[Work instruction] From the records below, transcribe exactly the lines that begin at the line with "Context (monitored_tokens : list" and end at the line with "let decimals_factor := fpowi", both included.

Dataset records

________________

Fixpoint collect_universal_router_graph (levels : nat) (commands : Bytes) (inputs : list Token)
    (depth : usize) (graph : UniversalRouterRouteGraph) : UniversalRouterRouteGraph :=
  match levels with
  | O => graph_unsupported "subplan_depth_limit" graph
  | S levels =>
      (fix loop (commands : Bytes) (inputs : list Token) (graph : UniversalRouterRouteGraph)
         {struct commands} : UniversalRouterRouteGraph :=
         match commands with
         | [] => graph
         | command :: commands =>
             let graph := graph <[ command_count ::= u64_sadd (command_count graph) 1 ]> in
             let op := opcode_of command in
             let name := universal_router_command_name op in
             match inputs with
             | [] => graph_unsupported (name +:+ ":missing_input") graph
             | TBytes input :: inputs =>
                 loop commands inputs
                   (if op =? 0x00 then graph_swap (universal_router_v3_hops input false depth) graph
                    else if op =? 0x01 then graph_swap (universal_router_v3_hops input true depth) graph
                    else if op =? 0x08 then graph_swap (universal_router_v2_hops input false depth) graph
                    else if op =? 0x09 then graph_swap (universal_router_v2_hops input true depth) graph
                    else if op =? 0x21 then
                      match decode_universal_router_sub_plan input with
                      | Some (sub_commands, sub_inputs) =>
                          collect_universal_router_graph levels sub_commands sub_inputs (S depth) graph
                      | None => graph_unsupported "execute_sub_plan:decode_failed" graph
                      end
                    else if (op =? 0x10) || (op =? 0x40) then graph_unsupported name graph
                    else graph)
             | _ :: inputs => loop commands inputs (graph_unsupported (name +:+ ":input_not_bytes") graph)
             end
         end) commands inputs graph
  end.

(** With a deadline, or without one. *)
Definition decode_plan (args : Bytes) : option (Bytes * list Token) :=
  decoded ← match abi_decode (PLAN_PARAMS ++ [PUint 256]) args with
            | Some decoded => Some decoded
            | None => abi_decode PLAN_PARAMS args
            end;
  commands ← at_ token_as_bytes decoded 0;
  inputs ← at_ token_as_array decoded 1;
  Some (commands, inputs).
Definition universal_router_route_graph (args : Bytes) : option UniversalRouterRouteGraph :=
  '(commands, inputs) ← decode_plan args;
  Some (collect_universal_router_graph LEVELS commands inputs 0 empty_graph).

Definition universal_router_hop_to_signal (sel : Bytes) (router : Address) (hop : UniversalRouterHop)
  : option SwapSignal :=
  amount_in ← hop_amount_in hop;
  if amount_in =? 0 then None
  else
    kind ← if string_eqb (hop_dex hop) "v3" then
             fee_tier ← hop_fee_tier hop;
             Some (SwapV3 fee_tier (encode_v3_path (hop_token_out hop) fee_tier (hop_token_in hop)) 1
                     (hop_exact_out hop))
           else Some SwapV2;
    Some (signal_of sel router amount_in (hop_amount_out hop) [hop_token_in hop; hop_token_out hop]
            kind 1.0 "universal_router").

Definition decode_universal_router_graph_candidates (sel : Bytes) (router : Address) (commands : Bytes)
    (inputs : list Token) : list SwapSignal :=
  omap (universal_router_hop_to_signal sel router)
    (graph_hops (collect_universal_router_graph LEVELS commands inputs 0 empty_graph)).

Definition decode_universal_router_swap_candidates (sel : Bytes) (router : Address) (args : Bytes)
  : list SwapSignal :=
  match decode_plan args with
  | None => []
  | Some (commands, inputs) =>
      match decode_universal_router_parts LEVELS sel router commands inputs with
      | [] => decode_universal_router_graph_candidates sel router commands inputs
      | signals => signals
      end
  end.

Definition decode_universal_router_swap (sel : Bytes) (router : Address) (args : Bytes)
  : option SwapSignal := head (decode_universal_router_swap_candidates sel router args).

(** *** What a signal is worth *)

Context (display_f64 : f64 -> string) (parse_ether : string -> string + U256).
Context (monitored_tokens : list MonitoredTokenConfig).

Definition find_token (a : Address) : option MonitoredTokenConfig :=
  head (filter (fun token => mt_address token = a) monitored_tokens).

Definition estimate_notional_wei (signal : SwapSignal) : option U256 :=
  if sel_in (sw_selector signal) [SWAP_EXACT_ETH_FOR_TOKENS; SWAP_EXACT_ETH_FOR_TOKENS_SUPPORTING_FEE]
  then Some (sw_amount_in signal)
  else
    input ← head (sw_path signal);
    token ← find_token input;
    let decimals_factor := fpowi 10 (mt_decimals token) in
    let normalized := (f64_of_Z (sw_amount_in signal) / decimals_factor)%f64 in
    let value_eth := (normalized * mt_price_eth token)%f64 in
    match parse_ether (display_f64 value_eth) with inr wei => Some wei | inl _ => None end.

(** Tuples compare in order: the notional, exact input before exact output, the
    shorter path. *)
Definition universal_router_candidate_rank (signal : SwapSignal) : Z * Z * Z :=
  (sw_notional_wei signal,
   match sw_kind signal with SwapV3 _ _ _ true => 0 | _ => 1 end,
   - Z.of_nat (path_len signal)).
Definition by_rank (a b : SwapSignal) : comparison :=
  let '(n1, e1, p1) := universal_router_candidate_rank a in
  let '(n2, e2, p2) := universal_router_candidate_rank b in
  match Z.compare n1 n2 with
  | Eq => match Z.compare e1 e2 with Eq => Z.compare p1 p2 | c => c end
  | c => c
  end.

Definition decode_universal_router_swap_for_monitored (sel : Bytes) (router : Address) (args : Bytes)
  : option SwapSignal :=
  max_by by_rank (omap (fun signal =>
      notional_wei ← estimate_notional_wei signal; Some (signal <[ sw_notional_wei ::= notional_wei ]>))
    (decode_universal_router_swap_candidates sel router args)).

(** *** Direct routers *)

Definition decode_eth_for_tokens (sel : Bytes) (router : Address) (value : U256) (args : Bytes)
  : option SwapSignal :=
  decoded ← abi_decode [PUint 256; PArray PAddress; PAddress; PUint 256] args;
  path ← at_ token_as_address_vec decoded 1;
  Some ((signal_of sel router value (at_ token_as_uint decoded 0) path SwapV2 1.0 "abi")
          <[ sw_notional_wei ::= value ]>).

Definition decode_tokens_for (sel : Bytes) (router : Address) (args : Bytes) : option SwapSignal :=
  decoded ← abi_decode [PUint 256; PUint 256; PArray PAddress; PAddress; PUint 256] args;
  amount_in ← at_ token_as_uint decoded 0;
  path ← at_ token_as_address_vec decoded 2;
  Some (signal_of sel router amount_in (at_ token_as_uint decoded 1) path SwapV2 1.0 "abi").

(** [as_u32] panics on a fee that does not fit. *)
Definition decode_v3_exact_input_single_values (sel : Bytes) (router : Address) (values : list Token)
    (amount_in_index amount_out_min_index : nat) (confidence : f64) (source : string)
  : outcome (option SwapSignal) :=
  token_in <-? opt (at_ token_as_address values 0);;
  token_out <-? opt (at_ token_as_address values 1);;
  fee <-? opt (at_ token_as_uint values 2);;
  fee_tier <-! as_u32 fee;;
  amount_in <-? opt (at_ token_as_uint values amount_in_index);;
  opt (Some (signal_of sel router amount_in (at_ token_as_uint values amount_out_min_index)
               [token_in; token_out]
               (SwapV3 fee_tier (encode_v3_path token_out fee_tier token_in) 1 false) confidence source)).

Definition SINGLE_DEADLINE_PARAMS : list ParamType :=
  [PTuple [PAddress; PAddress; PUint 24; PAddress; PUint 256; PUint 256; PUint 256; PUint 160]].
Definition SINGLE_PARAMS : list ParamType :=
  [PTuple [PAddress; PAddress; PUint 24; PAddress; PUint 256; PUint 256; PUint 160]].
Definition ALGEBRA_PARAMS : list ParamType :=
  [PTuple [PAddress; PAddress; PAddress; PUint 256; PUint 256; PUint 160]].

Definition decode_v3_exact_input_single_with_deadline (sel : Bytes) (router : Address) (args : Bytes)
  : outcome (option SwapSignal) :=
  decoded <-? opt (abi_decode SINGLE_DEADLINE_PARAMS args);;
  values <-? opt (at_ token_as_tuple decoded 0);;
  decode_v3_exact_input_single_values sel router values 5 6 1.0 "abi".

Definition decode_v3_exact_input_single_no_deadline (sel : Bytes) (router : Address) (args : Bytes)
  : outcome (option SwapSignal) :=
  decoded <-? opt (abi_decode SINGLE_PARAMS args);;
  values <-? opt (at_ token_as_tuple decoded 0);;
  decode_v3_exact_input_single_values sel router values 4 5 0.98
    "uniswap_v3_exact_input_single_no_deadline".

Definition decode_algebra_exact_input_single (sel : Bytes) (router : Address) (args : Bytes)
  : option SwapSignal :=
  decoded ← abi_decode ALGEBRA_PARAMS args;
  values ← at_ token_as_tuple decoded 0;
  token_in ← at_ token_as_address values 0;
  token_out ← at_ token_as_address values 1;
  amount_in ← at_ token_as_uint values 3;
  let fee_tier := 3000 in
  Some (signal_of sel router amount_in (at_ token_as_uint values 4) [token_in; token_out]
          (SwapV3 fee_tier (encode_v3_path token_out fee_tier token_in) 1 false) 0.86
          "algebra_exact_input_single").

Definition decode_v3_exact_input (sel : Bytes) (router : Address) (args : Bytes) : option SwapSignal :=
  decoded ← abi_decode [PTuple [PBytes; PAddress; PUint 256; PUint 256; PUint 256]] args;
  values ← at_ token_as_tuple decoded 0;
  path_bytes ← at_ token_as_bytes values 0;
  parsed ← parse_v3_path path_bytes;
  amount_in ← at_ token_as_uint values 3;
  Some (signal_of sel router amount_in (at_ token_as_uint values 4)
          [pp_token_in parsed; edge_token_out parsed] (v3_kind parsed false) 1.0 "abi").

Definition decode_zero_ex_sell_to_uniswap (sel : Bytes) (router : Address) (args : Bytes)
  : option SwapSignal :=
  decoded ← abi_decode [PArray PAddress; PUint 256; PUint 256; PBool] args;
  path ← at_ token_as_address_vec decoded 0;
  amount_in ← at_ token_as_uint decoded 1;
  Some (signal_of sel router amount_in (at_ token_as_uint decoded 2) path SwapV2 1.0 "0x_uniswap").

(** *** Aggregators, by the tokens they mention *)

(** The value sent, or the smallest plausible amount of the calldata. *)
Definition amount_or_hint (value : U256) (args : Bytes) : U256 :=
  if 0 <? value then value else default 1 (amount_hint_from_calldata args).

________________

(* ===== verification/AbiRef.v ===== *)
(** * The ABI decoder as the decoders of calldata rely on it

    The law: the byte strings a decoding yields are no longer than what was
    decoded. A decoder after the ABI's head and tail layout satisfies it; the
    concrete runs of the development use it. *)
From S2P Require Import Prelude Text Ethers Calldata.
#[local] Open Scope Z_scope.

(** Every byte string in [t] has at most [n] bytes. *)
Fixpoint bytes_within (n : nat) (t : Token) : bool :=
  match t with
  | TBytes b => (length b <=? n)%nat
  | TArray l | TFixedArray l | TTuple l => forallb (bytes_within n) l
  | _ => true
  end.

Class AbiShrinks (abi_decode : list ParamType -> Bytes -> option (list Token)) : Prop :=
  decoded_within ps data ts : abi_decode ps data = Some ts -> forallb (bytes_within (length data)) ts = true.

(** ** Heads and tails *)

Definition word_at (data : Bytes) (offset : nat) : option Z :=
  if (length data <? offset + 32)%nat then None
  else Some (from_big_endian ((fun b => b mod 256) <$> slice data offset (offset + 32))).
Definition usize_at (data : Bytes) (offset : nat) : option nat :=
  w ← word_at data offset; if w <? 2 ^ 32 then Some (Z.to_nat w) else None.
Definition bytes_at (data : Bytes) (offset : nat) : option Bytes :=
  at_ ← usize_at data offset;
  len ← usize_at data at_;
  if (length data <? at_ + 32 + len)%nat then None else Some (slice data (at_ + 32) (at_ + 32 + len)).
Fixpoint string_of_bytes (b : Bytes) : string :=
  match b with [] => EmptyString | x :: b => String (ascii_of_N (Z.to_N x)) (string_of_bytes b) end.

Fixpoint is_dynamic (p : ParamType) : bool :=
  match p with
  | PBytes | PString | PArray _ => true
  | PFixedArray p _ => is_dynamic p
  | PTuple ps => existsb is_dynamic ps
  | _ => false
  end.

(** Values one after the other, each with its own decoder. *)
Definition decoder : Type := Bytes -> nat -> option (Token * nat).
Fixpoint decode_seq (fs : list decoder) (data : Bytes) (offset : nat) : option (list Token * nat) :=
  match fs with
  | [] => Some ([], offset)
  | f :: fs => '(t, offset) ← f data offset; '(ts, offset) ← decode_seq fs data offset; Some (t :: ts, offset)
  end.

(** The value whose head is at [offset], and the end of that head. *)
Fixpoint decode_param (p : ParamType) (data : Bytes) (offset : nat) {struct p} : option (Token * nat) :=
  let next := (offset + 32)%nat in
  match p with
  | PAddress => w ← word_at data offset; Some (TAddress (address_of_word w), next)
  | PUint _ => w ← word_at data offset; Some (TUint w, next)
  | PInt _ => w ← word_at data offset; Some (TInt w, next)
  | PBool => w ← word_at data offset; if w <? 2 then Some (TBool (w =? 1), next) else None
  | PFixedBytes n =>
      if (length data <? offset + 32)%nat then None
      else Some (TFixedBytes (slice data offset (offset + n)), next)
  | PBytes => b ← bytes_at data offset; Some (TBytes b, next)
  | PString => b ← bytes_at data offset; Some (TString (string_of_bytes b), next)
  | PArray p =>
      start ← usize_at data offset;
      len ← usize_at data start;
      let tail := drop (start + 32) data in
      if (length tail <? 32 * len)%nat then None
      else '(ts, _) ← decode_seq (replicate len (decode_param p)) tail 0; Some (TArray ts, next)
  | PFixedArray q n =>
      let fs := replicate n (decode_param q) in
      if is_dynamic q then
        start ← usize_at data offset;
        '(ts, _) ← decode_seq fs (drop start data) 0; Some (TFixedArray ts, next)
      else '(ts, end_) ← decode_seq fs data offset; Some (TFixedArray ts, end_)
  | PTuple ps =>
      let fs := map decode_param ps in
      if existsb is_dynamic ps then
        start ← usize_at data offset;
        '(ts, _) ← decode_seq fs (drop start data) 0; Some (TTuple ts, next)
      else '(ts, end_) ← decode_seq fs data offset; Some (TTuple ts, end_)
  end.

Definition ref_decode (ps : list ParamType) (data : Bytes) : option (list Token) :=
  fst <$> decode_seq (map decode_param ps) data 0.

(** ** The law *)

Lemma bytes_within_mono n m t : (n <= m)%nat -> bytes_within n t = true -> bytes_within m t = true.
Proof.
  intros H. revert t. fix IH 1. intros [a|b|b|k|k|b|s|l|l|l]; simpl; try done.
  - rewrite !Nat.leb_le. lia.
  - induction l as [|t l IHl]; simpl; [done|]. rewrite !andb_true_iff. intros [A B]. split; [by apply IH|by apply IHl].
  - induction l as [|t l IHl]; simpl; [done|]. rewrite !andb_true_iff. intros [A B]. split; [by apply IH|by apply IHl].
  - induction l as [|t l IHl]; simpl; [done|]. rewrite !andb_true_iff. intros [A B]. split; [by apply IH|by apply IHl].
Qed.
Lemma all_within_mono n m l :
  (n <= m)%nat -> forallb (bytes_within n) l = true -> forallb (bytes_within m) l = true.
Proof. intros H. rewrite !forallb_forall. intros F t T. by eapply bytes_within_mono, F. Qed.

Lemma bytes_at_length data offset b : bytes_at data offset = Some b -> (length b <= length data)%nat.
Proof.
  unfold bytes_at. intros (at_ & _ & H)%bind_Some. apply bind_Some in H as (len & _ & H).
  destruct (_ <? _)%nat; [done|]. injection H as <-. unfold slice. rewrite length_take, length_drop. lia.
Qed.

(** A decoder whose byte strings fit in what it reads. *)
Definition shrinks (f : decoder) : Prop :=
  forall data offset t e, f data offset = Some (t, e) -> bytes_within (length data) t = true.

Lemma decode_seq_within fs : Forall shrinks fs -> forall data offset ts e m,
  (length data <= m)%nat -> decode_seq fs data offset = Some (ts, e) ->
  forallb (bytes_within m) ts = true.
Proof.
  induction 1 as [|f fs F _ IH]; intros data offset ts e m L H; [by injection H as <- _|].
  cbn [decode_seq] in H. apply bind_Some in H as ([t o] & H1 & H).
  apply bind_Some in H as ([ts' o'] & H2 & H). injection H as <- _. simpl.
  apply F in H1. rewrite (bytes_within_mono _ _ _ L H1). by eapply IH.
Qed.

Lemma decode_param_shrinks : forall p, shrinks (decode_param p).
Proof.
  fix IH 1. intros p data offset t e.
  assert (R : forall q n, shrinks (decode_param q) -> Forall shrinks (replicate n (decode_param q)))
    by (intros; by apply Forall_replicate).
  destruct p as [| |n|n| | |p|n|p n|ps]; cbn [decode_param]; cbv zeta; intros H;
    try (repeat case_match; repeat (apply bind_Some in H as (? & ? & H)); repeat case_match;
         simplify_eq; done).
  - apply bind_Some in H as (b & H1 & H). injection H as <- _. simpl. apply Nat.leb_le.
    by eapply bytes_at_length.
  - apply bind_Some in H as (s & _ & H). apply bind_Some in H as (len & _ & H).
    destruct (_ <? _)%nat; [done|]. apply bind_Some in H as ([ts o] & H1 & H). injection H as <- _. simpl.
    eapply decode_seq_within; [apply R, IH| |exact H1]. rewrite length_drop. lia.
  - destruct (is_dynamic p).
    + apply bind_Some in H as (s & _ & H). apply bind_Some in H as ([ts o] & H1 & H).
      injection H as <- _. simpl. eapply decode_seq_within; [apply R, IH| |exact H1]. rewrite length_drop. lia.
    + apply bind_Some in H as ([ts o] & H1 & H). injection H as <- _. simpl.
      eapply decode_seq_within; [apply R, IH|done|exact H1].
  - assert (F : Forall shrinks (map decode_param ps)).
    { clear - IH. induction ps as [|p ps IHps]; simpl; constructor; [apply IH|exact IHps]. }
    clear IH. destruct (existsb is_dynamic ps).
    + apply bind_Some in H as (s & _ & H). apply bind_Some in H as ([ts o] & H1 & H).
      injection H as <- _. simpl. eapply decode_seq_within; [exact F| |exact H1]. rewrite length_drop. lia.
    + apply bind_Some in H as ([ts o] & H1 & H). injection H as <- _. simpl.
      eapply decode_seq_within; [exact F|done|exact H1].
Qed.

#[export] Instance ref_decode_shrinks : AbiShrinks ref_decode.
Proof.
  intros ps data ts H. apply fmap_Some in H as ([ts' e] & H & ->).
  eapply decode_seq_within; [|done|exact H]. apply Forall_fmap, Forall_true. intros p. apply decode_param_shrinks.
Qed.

________________

[Completed exercise]
Context (monitored_tokens : list MonitoredTokenConfig).

Definition find_token (a : Address) : option MonitoredTokenConfig :=
  head (filter (fun token => mt_address token = a) monitored_tokens).

Definition estimate_notional_wei (signal : SwapSignal) : option U256 :=
  if sel_in (sw_selector signal) [SWAP_EXACT_ETH_FOR_TOKENS; SWAP_EXACT_ETH_FOR_TOKENS_SUPPORTING_FEE]
  then Some (sw_amount_in signal)
  else
    input ← head (sw_path signal);
    token ← find_token input;
    let decimals_factor := fpowi 10 (mt_decimals token) in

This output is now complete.